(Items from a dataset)
□ □ □ □ □
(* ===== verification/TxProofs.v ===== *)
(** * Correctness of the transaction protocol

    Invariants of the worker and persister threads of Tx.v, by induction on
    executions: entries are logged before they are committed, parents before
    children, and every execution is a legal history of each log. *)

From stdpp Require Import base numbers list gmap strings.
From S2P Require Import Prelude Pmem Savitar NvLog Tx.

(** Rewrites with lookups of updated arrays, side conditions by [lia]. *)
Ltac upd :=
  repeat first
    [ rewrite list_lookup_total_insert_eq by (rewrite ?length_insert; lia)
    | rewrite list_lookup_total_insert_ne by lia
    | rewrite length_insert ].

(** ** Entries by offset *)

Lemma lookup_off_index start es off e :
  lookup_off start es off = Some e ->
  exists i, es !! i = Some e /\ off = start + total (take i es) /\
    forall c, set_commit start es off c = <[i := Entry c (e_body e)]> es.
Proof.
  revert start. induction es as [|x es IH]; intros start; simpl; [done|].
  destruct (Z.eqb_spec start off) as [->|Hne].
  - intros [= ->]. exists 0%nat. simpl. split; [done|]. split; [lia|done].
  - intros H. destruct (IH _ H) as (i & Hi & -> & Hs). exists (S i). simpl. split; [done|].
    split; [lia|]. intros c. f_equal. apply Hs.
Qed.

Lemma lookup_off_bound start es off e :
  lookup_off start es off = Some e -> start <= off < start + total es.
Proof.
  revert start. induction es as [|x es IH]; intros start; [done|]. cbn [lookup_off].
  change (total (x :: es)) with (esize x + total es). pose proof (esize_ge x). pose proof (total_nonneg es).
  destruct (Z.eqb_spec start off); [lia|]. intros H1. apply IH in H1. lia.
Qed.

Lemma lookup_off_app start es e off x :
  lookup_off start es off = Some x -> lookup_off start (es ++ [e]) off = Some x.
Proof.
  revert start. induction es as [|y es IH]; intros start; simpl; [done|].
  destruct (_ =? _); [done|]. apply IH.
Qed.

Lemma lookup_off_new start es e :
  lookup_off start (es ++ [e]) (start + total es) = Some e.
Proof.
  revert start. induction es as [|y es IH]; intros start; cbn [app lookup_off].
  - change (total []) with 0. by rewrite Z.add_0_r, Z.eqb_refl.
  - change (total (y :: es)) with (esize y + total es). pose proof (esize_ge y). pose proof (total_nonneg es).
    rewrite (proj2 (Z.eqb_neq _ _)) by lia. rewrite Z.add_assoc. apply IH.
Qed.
□ □ □ □ □
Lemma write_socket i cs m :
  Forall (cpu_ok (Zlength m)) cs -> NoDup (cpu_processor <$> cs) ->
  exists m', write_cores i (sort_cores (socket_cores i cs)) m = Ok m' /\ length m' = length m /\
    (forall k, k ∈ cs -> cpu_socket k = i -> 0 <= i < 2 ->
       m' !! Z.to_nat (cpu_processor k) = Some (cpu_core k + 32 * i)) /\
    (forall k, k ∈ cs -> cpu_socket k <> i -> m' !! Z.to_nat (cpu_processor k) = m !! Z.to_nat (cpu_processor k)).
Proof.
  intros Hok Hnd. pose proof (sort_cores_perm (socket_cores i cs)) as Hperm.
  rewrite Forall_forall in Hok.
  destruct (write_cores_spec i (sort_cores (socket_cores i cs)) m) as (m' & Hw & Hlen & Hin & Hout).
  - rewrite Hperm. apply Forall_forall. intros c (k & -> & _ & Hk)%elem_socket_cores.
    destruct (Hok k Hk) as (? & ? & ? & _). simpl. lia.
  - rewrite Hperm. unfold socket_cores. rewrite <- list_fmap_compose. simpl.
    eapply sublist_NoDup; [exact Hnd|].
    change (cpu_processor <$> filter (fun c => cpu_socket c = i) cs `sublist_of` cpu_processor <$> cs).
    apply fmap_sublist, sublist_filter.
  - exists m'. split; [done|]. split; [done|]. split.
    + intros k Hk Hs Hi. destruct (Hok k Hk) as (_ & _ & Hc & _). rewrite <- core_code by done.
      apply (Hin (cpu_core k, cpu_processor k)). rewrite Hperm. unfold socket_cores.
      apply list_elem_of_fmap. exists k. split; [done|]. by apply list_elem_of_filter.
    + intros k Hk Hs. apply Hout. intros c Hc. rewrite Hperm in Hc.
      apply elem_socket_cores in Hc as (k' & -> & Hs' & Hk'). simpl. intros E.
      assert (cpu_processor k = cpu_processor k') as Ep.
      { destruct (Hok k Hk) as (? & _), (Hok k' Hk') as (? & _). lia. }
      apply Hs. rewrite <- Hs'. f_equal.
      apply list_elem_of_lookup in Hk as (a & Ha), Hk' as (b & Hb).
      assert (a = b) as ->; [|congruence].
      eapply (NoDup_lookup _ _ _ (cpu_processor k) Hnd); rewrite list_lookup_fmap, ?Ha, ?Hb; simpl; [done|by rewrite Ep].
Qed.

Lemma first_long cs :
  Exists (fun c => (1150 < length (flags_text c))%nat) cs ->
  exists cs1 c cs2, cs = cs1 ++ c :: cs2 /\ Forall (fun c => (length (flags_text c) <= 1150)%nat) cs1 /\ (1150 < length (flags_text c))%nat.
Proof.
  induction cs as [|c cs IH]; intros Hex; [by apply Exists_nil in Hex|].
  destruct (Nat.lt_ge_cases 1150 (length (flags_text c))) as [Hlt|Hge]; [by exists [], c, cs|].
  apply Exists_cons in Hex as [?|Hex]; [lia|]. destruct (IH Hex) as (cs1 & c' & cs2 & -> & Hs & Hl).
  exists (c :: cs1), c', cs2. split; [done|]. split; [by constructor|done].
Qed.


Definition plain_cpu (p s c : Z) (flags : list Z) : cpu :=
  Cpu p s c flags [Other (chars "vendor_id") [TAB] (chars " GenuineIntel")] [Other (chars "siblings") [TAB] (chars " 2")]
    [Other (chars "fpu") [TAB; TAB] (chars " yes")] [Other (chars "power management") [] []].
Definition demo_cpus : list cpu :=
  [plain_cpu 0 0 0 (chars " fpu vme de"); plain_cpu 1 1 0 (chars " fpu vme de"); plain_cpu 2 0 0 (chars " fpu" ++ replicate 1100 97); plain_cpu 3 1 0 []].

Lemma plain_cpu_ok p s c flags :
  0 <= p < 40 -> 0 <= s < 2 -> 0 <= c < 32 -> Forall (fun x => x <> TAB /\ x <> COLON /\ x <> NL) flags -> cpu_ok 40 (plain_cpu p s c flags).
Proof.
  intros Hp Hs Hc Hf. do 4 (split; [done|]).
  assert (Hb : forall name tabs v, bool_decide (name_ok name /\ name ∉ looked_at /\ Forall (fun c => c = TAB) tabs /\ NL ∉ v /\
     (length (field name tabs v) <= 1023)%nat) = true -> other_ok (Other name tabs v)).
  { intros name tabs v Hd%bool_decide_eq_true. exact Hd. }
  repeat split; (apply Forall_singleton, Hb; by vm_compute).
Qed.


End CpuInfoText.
□ □ □ □ □
What you need to do: In the data above, find the line with "apply (Hin (cpu_core" and the line with "Definition plain_cpu (p". Retype both, plus every line between them, exactly.

Solution to this exercise:
      apply (Hin (cpu_core k, cpu_processor k)). rewrite Hperm. unfold socket_cores.
      apply list_elem_of_fmap. exists k. split; [done|]. by apply list_elem_of_filter.
    + intros k Hk Hs. apply Hout. intros c Hc. rewrite Hperm in Hc.
      apply elem_socket_cores in Hc as (k' & -> & Hs' & Hk'). simpl. intros E.
      assert (cpu_processor k = cpu_processor k') as Ep.
      { destruct (Hok k Hk) as (? & _), (Hok k' Hk') as (? & _). lia. }
      apply Hs. rewrite <- Hs'. f_equal.
      apply list_elem_of_lookup in Hk as (a & Ha), Hk' as (b & Hb).
      assert (a = b) as ->; [|congruence].
      eapply (NoDup_lookup _ _ _ (cpu_processor k) Hnd); rewrite list_lookup_fmap, ?Ha, ?Hb; simpl; [done|by rewrite Ep].
Qed.

Lemma first_long cs :
  Exists (fun c => (1150 < length (flags_text c))%nat) cs ->
  exists cs1 c cs2, cs = cs1 ++ c :: cs2 /\ Forall (fun c => (length (flags_text c) <= 1150)%nat) cs1 /\ (1150 < length (flags_text c))%nat.
Proof.
  induction cs as [|c cs IH]; intros Hex; [by apply Exists_nil in Hex|].
  destruct (Nat.lt_ge_cases 1150 (length (flags_text c))) as [Hlt|Hge]; [by exists [], c, cs|].
  apply Exists_cons in Hex as [?|Hex]; [lia|]. destruct (IH Hex) as (cs1 & c' & cs2 & -> & Hs & Hl).
  exists (c :: cs1), c', cs2. split; [done|]. split; [by constructor|done].
Qed.


Definition plain_cpu (p s c : Z) (flags : list Z) : cpu :=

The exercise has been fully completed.